The Anonymous Buyer Journey – Part 1: The Sales Equation

Tom ClareOn Our Minds

This is the first in a series of posts about the impact of the anonymous buyer journey on sales and marketing effectiveness as the last three years have shown significant changes.  We begin at the core of the issue, reviewing an effective sales equation for this new environment.

When the sales equation is aligned companies experience customer growth, increasing revenues and product market fit.  However what about when the sales equation is not producing desired results?  Knee- jerk reactions can be price discounts, increased lead generation and less qualification of new prospects causing more frustration and missed sales quotas.  Knowing the elements of the sales equation is key for sales and marketing teams to experience success working together.

Known Problem – is important for budgeting and prioritization with IT customers.  Not every IT project gets funding.  Those projects above the “cut line” get funding, while those below do not.  Also having a defined market from analysts with a perspective on market maturity and solution readiness for enterprise customers is key.  The ultimate is a “must have” solution highly desired by customers, normally defined by the positives of opportunity and growth or the negatives of pain, expense and regulations.

Known problems have a life cycle and timing is critical after early adoption into the growth phase for a sales equation as what works with early adopters will often fail with growth customers.  One educational meeting getting you into lab testing with early adopters will often turn into a process of validation steps. Here a solid sales equation is a must for the growth phase and production use of your solution or service.

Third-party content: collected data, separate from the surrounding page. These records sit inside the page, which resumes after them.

(** * Multi: a Flask front end over yt-dlp

    A shallow embedding of the original logic of [main.py]: the time-format
    validator, the file-name sanitizer, the format normalizer
    ([process_formats]), the progress hook, the download orchestrator
    ([download_video]) and the [/start_download] handler.

    Conventions of the embedding.
    - A Python [str] is a Rocq [string]; a character is a code point
      below 256, so that [ascii] 0..127 is ASCII and 128..255 is the
      Latin-1 supplement.
    - Python numbers that may be floats (bit rates, sizes, byte counts,
      speeds) are rationals [Q] holding the exact value of the float;
      float operations round with [rnd], binary64 round-to-nearest-even
      with an unbounded exponent range.
    - [None] is [option]'s [None].
    - The process-wide dictionaries [progress_data] and [video_store] are
      [gmap]s; the dictionary [dedup] of [process_formats], whose
      iteration order matters, is an association list.
    - yt-dlp, ffmpeg, the clock and the file system are the environment:
      each is an explicit argument and every effect is recorded in a
      trace of events. *)

From Stdlib Require Import ZArith QArith Qround Qabs Qpower Ascii String List
  Lia Lqa DecimalString Sorting.Sorted.
From stdpp Require Import gmap strings list.

Local Open Scope Z_scope.

(** ** Strings *)

Definition code (c : ascii) : N := N_of_ascii c.

(** [\d] of [re] on a [str] pattern: the decimal digits.  Below code point
    256 these are '0'..'9'. *)
Definition is_digit (c : ascii) : bool :=
  ((48 <=? code c) && (code c <=? 57))%N.

(** [str.isspace] below code point 256: TAB..CR, FS..US, space, NEL and
    the no-break space. *)
Definition is_space (c : ascii) : bool :=
  (((9 <=? code c) && (code c <=? 13)) || ((28 <=? code c) && (code c <=? 32))
   || (code c =? 133) || (code c =? 160))%N.

Definition is_upper_az (c : ascii) : bool := ((65 <=? code c) && (code c <=? 90))%N.
Definition is_lower_az (c : ascii) : bool := ((97 <=? code c) && (code c <=? 122))%N.

Definition str_empty (s : string) : bool :=
  match s with EmptyString => true | String _ _ => false end.

Fixpoint lstrip (s : string) : string :=
  match s with
  | EmptyString => EmptyString
  | String c s' => if is_space c then lstrip s' else s
  end.

Fixpoint rstrip (s : string) : string :=
  match s with
  | EmptyString => EmptyString
  | String c s' =>
      let r := rstrip s' in
      if str_empty r && is_space c then EmptyString else String c r
  end.

(** [t.strip()] *)
Definition strip (s : string) : string := rstrip (lstrip s).

(** [s[:n]] *)
Fixpoint str_take (n : nat) (s : string) : string :=
  match n, s with
  | O, _ => EmptyString
  | _, EmptyString => EmptyString
  | S n', String c s' => String c (str_take n' s')
  end.

(** [str.lower] on one code point below 256: A..Z and the Latin-1 capitals
    (U+00C0..U+00DE but the multiplication sign U+00D7) move up by 32. *)
Definition lower_char (c : ascii) : ascii :=
  if (is_upper_az c
      || ((192 <=? code c) && (code c <=? 222) && negb (code c =? 215)))%N
  then ascii_of_N (code c + 32) else c.

Fixpoint lower (s : string) : string :=
  match s with
  | EmptyString => EmptyString
  | String c s' => String (lower_char c) (lower s')
  end.

(** ** Regular expressions, as far as [main.py] uses them *)

Inductive regex : Type :=
| Void : regex
| Eps : regex
| Cls : (ascii -> bool) -> regex
| Seq : regex -> regex -> regex
| Alt : regex -> regex -> regex
| Star : regex -> regex.

(** [r+], [r?], [r{n}] and [r{m,n}] *)
Definition Plus (r : regex) : regex := Seq r (Star r).
Definition Opt (r : regex) : regex := Alt Eps r.

Fixpoint rep_exact (r : regex) (n : nat) : regex :=
  match n with
  | O => Eps
  | S n' => Seq r (rep_exact r n')
  end.

Fixpoint rep_upto (r : regex) (n : nat) : regex :=
  match n with
  | O => Eps
  | S n' => Opt (Seq r (rep_upto r n'))
  end.

Definition rep_range (r : regex) (m n : nat) : regex :=
  Seq (rep_exact r m) (rep_upto r (n - m)).

Definition Chr (c : ascii) : regex := Cls (Ascii.eqb c).

Fixpoint nullable (r : regex) : bool :=
  match r with
  | Void => false
  | Eps => true
  | Cls _ => false
  | Seq a b => nullable a && nullable b
  | Alt a b => nullable a || nullable b
  | Star _ => true
  end.

Fixpoint deriv (c : ascii) (r : regex) : regex :=
  match r with
  | Void => Void
  | Eps => Void
  | Cls p => if p c then Eps else Void
  | Seq a b =>
      if nullable a then Alt (Seq (deriv c a) b) (deriv c b)
      else Seq (deriv c a) b
  | Alt a b => Alt (deriv c a) (deriv c b)
  | Star a => Seq (deriv c a) (Star a)
  end.

(** Does the whole of [s] match [r]? *)
Fixpoint fullmatch (r : regex) (s : string) : bool :=
  match s with
  | EmptyString => nullable r
  | String c s' => fullmatch (deriv c r) s'
  end.

(** [s] without a final line feed, when it has one. *)
Fixpoint chop_newline (s : string) : option string :=
  match s with
  | EmptyString => None
  | String c EmptyString => if (code c =? 10)%N then Some EmptyString else None
  | String c s' => option_map (String c) (chop_newline s')
  end.

(** [bool (re.match('^' r '$', s))]: [re.match] anchors at the start, [^]
    agrees, and [$] holds at the end of [s] and also just before a line
    feed that ends [s]. *)
Definition re_match_anchored (r : regex) (s : string) : bool :=
  fullmatch r s
  || match chop_newline s with
     | Some s' => fullmatch r s'
     | None => false
     end.

(** [re.sub(cls, repl, s)] for a pattern that is one character class:
    every character of the class is a match of its own. *)
Fixpoint re_sub_class (cls : ascii -> bool) (repl : string) (s : string) : string :=
  match s with
  | EmptyString => EmptyString
  | String c s' =>
      if cls c then (repl ++ re_sub_class cls repl s')%string
      else String c (re_sub_class cls repl s')
  end.

(** ** [valid_time_format] *)

Definition digit : regex := Cls is_digit.

(** [\d+] *)
Definition re_seconds : regex := Plus digit.

(** [\d{1,2}(:\d{2}){0,2}] *)
Definition re_clock : regex :=
  Seq (rep_range digit 1 2) (rep_range (Seq (Chr ":") (rep_exact digit 2)) 0 2).

Definition valid_time_format (t : option string) : bool :=
  match t with
  | None => false
  | Some t =>
      let t := strip t in
      if re_match_anchored re_seconds t then true
      else re_match_anchored re_clock t
  end.

(** ** [sanitize_filename] *)

(** The class [[a-zA-Z0-9_\-\. ]] and its complement [[^...]]. *)
Definition filename_char (c : ascii) : bool :=
  is_lower_az c || is_upper_az c || is_digit c
  || (code c =? 95)%N || (code c =? 45)%N || (code c =? 46)%N || (code c =? 32)%N.

Definition sanitize_filename (name : string) : string :=
  let cleaned := re_sub_class (fun c => negb (filename_char c)) "_" name in
  str_take 200 cleaned.

(** ** binary64 arithmetic on exact values *)

(** Nearest integer, ties to the even one. *)
Definition round_half_even (q : Q) : Z :=
  let f := Qfloor q in
  match Qcompare (q - inject_Z f) (1 # 2) with
  | Lt => f
  | Gt => f + 1
  | Eq => if Z.even f then f else f + 1
  end.

Definition pow2 (e : Z) : Q := Qpower 2 e.

(** For [x > 0], the exponent [e] of the last place of the binary64
    significand of [x]: [2^52 <= x / 2^e < 2^53]. *)
Definition ulp_exp (x : Q) : Z :=
  let k := Z.log2 (Qnum x) - Z.log2 (Zpos (Qden x)) in
  (if Qle_bool (pow2 k) x then k else k - 1) - 52.

(** Rounding to the nearest binary64 value, ties to even.  The exponent
    range is unbounded: overflow (beyond 1.8e308) and underflow are not
    modelled. *)
Definition rnd (x : Q) : Q :=
  if Qeq_bool x 0 then 0
  else
    let e := ulp_exp (Qabs x) in
    Qred (inject_Z (round_half_even (x / pow2 e)) * pow2 e).

Definition fdiv (x y : Q) : Q := rnd (x / y).
Definition fmul (x y : Q) : Q := rnd (x * y).
Definition fsub (x y : Q) : Q := rnd (x - y).

(** [int(x)]: truncation toward zero. *)
Definition py_int (x : Q) : Z := Z.quot (Qnum x) (Zpos (Qden x)).

(** Python truthiness of a number and of an optional number. *)
Definition nonzero (x : Q) : bool := negb (Qeq_bool x 0).

Definition truthy_num (x : option Q) : bool :=
  match x with Some v => nonzero v | None => false end.

(** [a or b] where [a] is a number or [None] *)
Definition num_or (a b : option Q) : option Q := if truthy_num a then a else b.

Definition Qlt_bool (x y : Q) : bool :=
  match Qcompare x y with Lt => true | _ => false end.

(** ** Rendering numbers *)

(** [str(n)] for an [int] *)
Definition str_of_Z (z : Z) : string := NilZero.string_of_int (Z.to_int z).

Definition two_digits (z : Z) : string :=
  if z <? 10 then ("0" ++ str_of_Z z)%string else str_of_Z z.

(** [f"{x:.2f}"]: the exact value of [x], correctly rounded to two
    decimals, ties to even. *)
Definition format_2f (x : Q) : string :=
  let c := round_half_even (Qabs x * 100) in
  ((if Qlt_bool x 0 then "-" else "")
   ++ str_of_Z (c / 100) ++ "." ++ two_digits (c mod 100))%string.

Proof of Results – are key validation points for new customers to understand what they can expect from your solution.  Even better are project results within their industry category for like-sized companies.  A shift from traditional “canned” vendor case studies to information sharing at industry peer events, customer project result presentations and customer awards has added more validity to solution claims.

While few customers talk to the press today, they do communicate with each other as peers.  The business-to-customer (B2C) experience of online reviews and candid feedback is making its way into the business-to-business environment (B2B).  Do you have compelling proof of results for your solution or service?  Even more important can an anonymous buyer view these results without running into a lead generation form?  Lack of testimonials, customer awards and project results are common in a broken sales equation.  Customer advocacy is the new case study.

Pricing – should meet expectations and budgets as noted above for funding a known problem.  Discounting more than 50% in North American and European markets is normally a warning sign, however 80% price discounts are normal in the Asia-Pacific region.  While early adopters often have lab budgets they control, the growth phase adds procurement, pricing expectations and budget planning.  You also need to recognize the signature authority of your buyer; going several levels above it can lead to issues.  Overall, discounting well beyond regional norms is a red flag for an effective sales equation.  Annual subscription pricing can be an advantage over one-time perpetual pricing models for these reasons, however procurement is likely to apply a 3X or 3.5X multiplier to compare with perpetual pricing expectations.

Advantages – should be clearly desired by prospects and noted by analysts as market leading over competitors.  This is also known as the New York City “one-minute meeting” – why are you better and what are your results?  Pass this test and you get a meeting. Fail to be audible-ready with a concise answer and prospects will likely not have time to meet with you.  Explaining how your technology works with fast-fly over product demonstrations might be entertaining, but you should really focus on desired advantages with the limited time provided.  Know your solution and know your customer’s business; be concise and clear in your communications.

Advantages are also the part of the sales equation normally loaded with buzzwords (i.e. big data, machine learning, AI) where sales and marketing teams sound the same, prospects are confused by too much noise, or the advantage is not desired.  Great product marketers always know to end feature claims with advantages and customer outcomes to add validity.  For example, our solution provides A, B and C providing an M% reduction in effort with an N% increase in results.  Then back up your claim with one or more customer project results, peer presentations or a customer award.

Results – a successful sales equation results in product market fit, customer growth and increasing revenues.  Unfortunately this short sentence is much harder to enact than write into an online post.  Review the four areas to your sales equation: known problem, proof of results, pricing and advantages.  Are you aligned with solid content, context and evidence in these four areas?  Review your website, can an anonymous buyer quickly understand what known problem(s) you solve, the expected results of your solution or service through customer advocacy, and learn clearly defined advantages over competitors?

The next blog in this series will look at the shift between marketing and sales for solution expertise.